BROKEN ARROW, Okla., May 10, 2016 (GLOBE NEWSWIRE) -- ADDvantage Technologies Group, Inc. (NASDAQ:AEY), today announced its financial results for the three and six month periods ended March 31, 2016.

"The sales activity in the second fiscal quarter of 2016 rebounded from the fiscal first quarter of 2016, as we reported $10.6 million in revenue for the second quarter, a 28% increase sequentially, though revenue was down 7% compared to the second quarter of fiscal 2015. The sequential improvement was largely driven by a positive change in market dynamics as we witnessed greater demand across both the Telco and Cable TV segments compared with the first fiscal quarter of 2016," commented David Humphrey, President and CEO of ADDvantage Technologies.  "The results for the quarter were in line with our expectations that market forces would begin to stabilize this quarter, enabling our customers to gain greater visibility into their budgetary constraints and thereby allowing them to make purchase decisions."

"Our ability to rapidly regain customers as market conditions improved reflects the proactivity of our sales team and its strong industry relationships.

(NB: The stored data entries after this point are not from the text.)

(* ===================================================================== *)
(** ** The components and the closures their callbacks hold *)
(* ===================================================================== *)

(** GestureRecognition.tsx as a component: the state, the closures of the
    latest render, and the handler given to [hands.onResults]. *)
Module Component.

Import Session.

(** What the two memoised callbacks of a render hold.  [onResults] is
    [useCallback(..., [mode, getCurrentGestures])]: [getCurrentGestures] is
    a new function at every render, so [onResults] is always the render's
    own closure, with the render's [mode].  [initializeHands] is
    [useCallback(..., [])]: every render gets the closure of the first
    render back, and the [onResults] that closure names is the first
    render's. *)
Record Closures : Type := mkClosures {
  onResultsHolds : Mode;
  initializeHandsGives : Mode
}.

Definition render (previous : option Closures) (st : State.t) : Closures :=
  let own := State.mode st in
  mkClosures own
    match previous with
    | Some c => initializeHandsGives c
    | None => own
    end.

Record t : Type := mk {
  state : State.t;
  closures : Closures;
  registered : option Mode
}.

(** The first render, before the camera is started. *)
Definition mount : t := mk initial (render None initial) None.

(** A state change renders the component again. *)
Definition rerender (st : State.t) (c : t) : t :=
  mk st (render (Some (closures c)) st) (registered c).

(** The buttons, and a result of the hand detector. *)
Inductive Action : Type :=
  | ClickMode (m : Mode)
  | ClickStart
  | ClickStop
  | ClickClear
  | Results
      (multiHandLandmarks :
         option (list (list Classifier.HandLandmarks * Z * Z))).

(** [ClickStart] is [startCamera]: it calls [initializeHands], which runs
    [hands.onResults(onResults)].  [Results] is the detector calling the
    handler it was given. *)
Definition act (c : t) (a : Action) : t :=
  match a with
  | ClickMode m => rerender (setMode m (state c)) c
  | ClickStart =>
      mk (state c) (closures c) (Some (initializeHandsGives (closures c)))
  | ClickStop => rerender (stopCamera (state c)) c
  | ClickClear => rerender (clearHistory (state c)) c
  | Results multiHandLandmarks =>
      match registered c with
      | Some held => rerender (onResults held multiHandLandmarks (state c)) c
      | None => c
      end
  end.

Definition runActions (actions : list Action) (c : t) : t :=
  foldl act c actions.

End Component.

(** Index.tsx as a component: the state [createReport] reads and writes,
    and what the callbacks installed by [startVoiceRecording] hold. *)
Module Page.

(** The [isOnline] and [location] of the render a closure was made in. *)
Record Held : Type := mkHeld {
  heldOnline : bool;
  heldLocation : option Reports.Coords
}.

Record t : Type := mk {
  isOnline : bool;
  location : option Reports.Coords;
  reports : list Reports.EmergencyReport;
  recognition : option Held;
  timers : list Held
}.

(** The first render: [navigator.onLine], no position yet, and the reports
    read back from storage. *)
Definition mount (onLine : bool) (saved : list Reports.EmergencyReport) : t :=
  mk onLine None saved None [].

(** The render the page is showing. *)
Definition current (p : t) : Held := mkHeld (isOnline p) (location p).

Definition envOf (h : Held) (dateNow newDate : Z) : Reports.Env :=
  Reports.mkEnv (heldOnline h) (heldLocation h) dateNow newDate.

(** The window events, the position callback, the buttons, a speech
    result and a timer started by [processVoiceTranscript] firing; the
    calls of [createReport] come with their two clock readings. *)
Inductive Action : Type :=
  | GoOnline
  | GoOffline
  | Located (coords : Reports.Coords)
  | ClickSOS (dateNow newDate : Z)
  | ClickRecord
  | ClickStopRecording
  | SpeechResult (transcript : string) (dateNow newDate : Z)
  | TimerFires (dateNow newDate : Z).

(** [ClickSOS] runs the [handleSOS] of the render on display.
    [ClickRecord] is [startVoiceRecording]: the [recognition.onresult] it
    installs calls the [processVoiceTranscript] of the render it was
    clicked in, whose [createReport] and [handleSOS] are that render's
    too. *)
Definition act (p : t) (a : Action) : t :=
  match a with
  | GoOnline => mk true (location p) (reports p) (recognition p) (timers p)
  | GoOffline => mk false (location p) (reports p) (recognition p) (timers p)
  | Located coords =>
      mk (isOnline p) (Some coords) (reports p) (recognition p) (timers p)
  | ClickSOS dateNow newDate =>
      mk (isOnline p) (location p)
         (Reports.handleSOS (envOf (current p) dateNow newDate) (reports p))
         (recognition p) (timers p)
  | ClickRecord =>
      mk (isOnline p) (location p) (reports p) (Some (current p)) (timers p)
  | ClickStopRecording =>
      mk (isOnline p) (location p) (reports p) None (timers p)
  | SpeechResult transcript dateNow newDate =>
      match recognition p with
      | Some held =>
          let '(_, log, sos) :=
            Voice.processVoiceTranscript (envOf held dateNow newDate)
              transcript (reports p) in
          mk (isOnline p) (location p) log (recognition p)
             (if sos then timers p ++ [held] else timers p)
      | None => p
      end
  | TimerFires dateNow newDate =>
      match timers p with
      | held :: rest =>
          mk (isOnline p) (location p)
             (Reports.handleSOS (envOf held dateNow newDate) (reports p))
             (recognition p) rest
      | [] => p
      end
  end.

This ability to withstand market fluctuations, combined with our recently announced strategic joint venture with YKTG, positions us to grow the business in the second half of the year. Furthermore, our balance sheet remains strong, and we continue to seek out acquisition opportunities in the broader telecommunications sector with a view to expanding market share over the long term," concluded Mr. Humphrey.

Consolidated sales for the three months ended March 31, 2016 decreased $0.8 million, or 7%, to $10.6 million compared with $11.4 million for the same period ended March 31, 2015.  The decrease in consolidated sales is attributable to a decrease in sales of $1.2 million from the Telco segment, and was partially offset by an increase in sales of $0.2 million for the Cable TV segment sales.

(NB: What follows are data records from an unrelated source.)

Lemma delete_Categoria_eq (db : DB) (c : Categoria.t) :
  Store.delete_Categoria db c
  = with_categorias
      (filter (λ c', Categoria.id c' ≠ Categoria.id c) (categorias db))
      (with_produtos
         (Django.set_null_rows Produto.categoria (Produto.set_categoria None)
            (Categoria.id c) (produtos db)) db).
Proof. reflexivity. Qed.

(** C6: deleting a category deletes no product: the table keeps its rows,
    in place and under their keys; a product that referred to the category
    has an empty [categoria] afterwards, any other product keeps its own, and
    every other column of every product is as before.  The category row is
    gone and the other tables are untouched. *)
Theorem C6_delete_categoria (db : DB) (c : Categoria.t) :
  let db' := Store.delete_Categoria db c in
  Produto.id <$> produtos db' = Produto.id <$> produtos db
  ∧ (∀ (i : nat) (p : Produto.t), produtos db !! i = Some p →
       ∃ p', produtos db' !! i = Some p'
             ∧ Produto.same_but_categoria p p'
             ∧ Produto.categoria p'
               = if decide (Produto.categoria p = Some (Categoria.id c))
                 then None else Produto.categoria p)
  ∧ (∀ c', c' ∈ categorias db'
           ↔ c' ∈ categorias db ∧ Categoria.id c' ≠ Categoria.id c)
  ∧ clientes db' = clientes db
  ∧ pedidos db' = pedidos db
  ∧ itens_pedido db' = itens_pedido db
  ∧ avaliacoes db' = avaliacoes db
  ∧ estoques db' = estoques db
  ∧ promocao_produtos db' = promocao_produtos db
  ∧ carrinhos db' = carrinhos db
  ∧ itens_carrinho db' = itens_carrinho db.
Proof.
  cbv zeta. rewrite delete_Categoria_eq.
  cbn [produtos categorias clientes pedidos itens_pedido avaliacoes estoques
       promocao_produtos carrinhos itens_carrinho with_categorias with_produtos].
  repeat apply conj; try reflexivity.
  - unfold Django.set_null_rows. rewrite <- list_fmap_compose.
    apply list_fmap_ext. intros i p _. cbn.
    now destruct (decide _).
  - intros i p Hp. unfold Django.set_null_rows.
    rewrite list_lookup_fmap, Hp. cbn [fmap option_fmap option_map].
    eexists. split; [reflexivity |].
    destruct (decide (Produto.categoria p = Some (Categoria.id c))).
    + split; [| reflexivity]. now repeat split.
    + split; [| reflexivity]. now repeat split.
  - intros c'. rewrite list_elem_of_filter. tauto.
Qed.

Lemma C6_delete_categoria_witness :
  ∃ p', produtos (Store.delete_Categoria Sample.loja Sample.categoria) !! 0%nat
        = Some p'
        ∧ Produto.same_but_categoria
            (Produto.Make 7 "A" "" 10.00 (Some 1) true 3 1700000000 1700000000) p'
        ∧ Produto.categoria p' = None.
Proof.
  exact (proj1 (proj2 (C6_delete_categoria Sample.loja Sample.categoria))
           0%nat (Produto.Make 7 "A" "" 10.00 (Some 1) true 3 1700000000 1700000000) eq_refl).
Defined.

(** ** Field validation *)

Lemma Qlt_bool_true (a b : Q) : Django.Qlt_bool a b = true ↔ (a < b)%Q.
Proof.
  unfold Django.Qlt_bool. rewrite negb_true_iff.
  destruct (Qle_bool b a) eqn:E.
  - apply Qle_bool_iff in E. split; [discriminate |].
    intros Hlt. exfalso. exact (Qlt_not_le _ _ Hlt E).
  - split; [| reflexivity]. intros _. apply Qnot_le_lt.
    intros Hle. apply Qle_bool_iff in Hle. congruence.
Qed.

Lemma Qlt_bool_false (a b : Q) : Django.Qlt_bool a b = false ↔ (b <= a)%Q.
Proof.
  unfold Django.Qlt_bool. rewrite negb_false_iff. apply Qle_bool_iff.
Qed.

Lemma inject_Z_lt (x y : Z) : (inject_Z x < inject_Z y)%Q ↔ x < y.
Proof. unfold Qlt; cbn. lia. Qed.

Lemma inject_Z_le_bool (x y : Z) : Qle_bool (inject_Z x) (inject_Z y) = true ↔ x ≤ y.
Proof. rewrite Qle_bool_iff. unfold Qle; cbn. lia. Qed.

(** Cleaning a number held by a required field without choices runs the
    validators of the field and nothing else. *)
Lemma clean_number {V} `{Django.PyValue V} (backend : Django.Backend)
    (f : Django.Field V) (v : V) (x : Q) :
  Django.blank f = false → Django.choices f = None →
  Django.is_empty v = false → Django.as_number v = Some x →
  Django.clean backend f (Some v)
  = omap (λ val, Django.run_validator val x) (Django.field_validators backend f).
Proof.
  intros Hb Hc He Hn.
  unfold Django.clean, Django.validate, Django.run_validators.
  rewrite Hb, Hc, He, Hn. reflexivity.
Qed.

Lemma clean_decimal (backend : Django.Backend) (f : Django.Field Q) (x : Q) :
  Django.blank f = false → Django.choices f = None →
  Django.clean backend f (Some x)
  = omap (λ val, Django.run_validator val x) (Django.field_validators backend f).
Proof. intros Hb Hc. now apply clean_number. Qed.

Lemma clean_int (backend : Django.Backend) (f : Django.Field Z) (z : Z) :
  Django.blank f = false → Django.choices f = None →
  Django.clean backend f (Some z)
  = omap (λ val, Django.run_validator val (inject_Z z))
      (Django.field_validators backend f).
Proof. intros Hb Hc. now apply clean_number. Qed.

(** Whatever the database adds, the declared validators are run. *)
Lemma declared_validator {V} (backend : Django.Backend) (f : Django.Field V)
    (v : Django.Validator) :
  v ∈ Django.validators f → v ∈ Django.field_validators backend f.
Proof.
  intros Hin. unfold Django.field_validators.
  destruct (Django.ftype f); try exact Hin;
    destruct (Django.integer_field_range backend _) as [[lo |] [hi |]];
    repeat match goal with
           | |- context [if ?b then _ else _] => destruct b
           end;
    rewrite ?elem_of_app; tauto.
Qed.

Consolidated operating, selling, general and administrative expenses decreased $0.5 million, or 14%, to $3.3 million for the three months ended March 31, 2016 from $3.8 million for the same period last year.  This decrease was primarily due to a $0.7 million decrease in Telco segment expenses, and was partially offset by an increase of $0.2 million in Cable TV segment expenses.  The decrease in the Telco segment included a $0.4 million decrease in expenses for the annual earn-out payments related to the acquisition of Nave Communications.

Net income for the three months ended March 31, 2016, was $146 thousand, or $0.01 per diluted share, compared with $234 thousand, or $0.02 per diluted share, for the same period of 2015. 

Consolidated EBITDA for the three months ended March 31, 2016 was $0.6 million compared with $0.7 million for the same period ended March 31, 2015.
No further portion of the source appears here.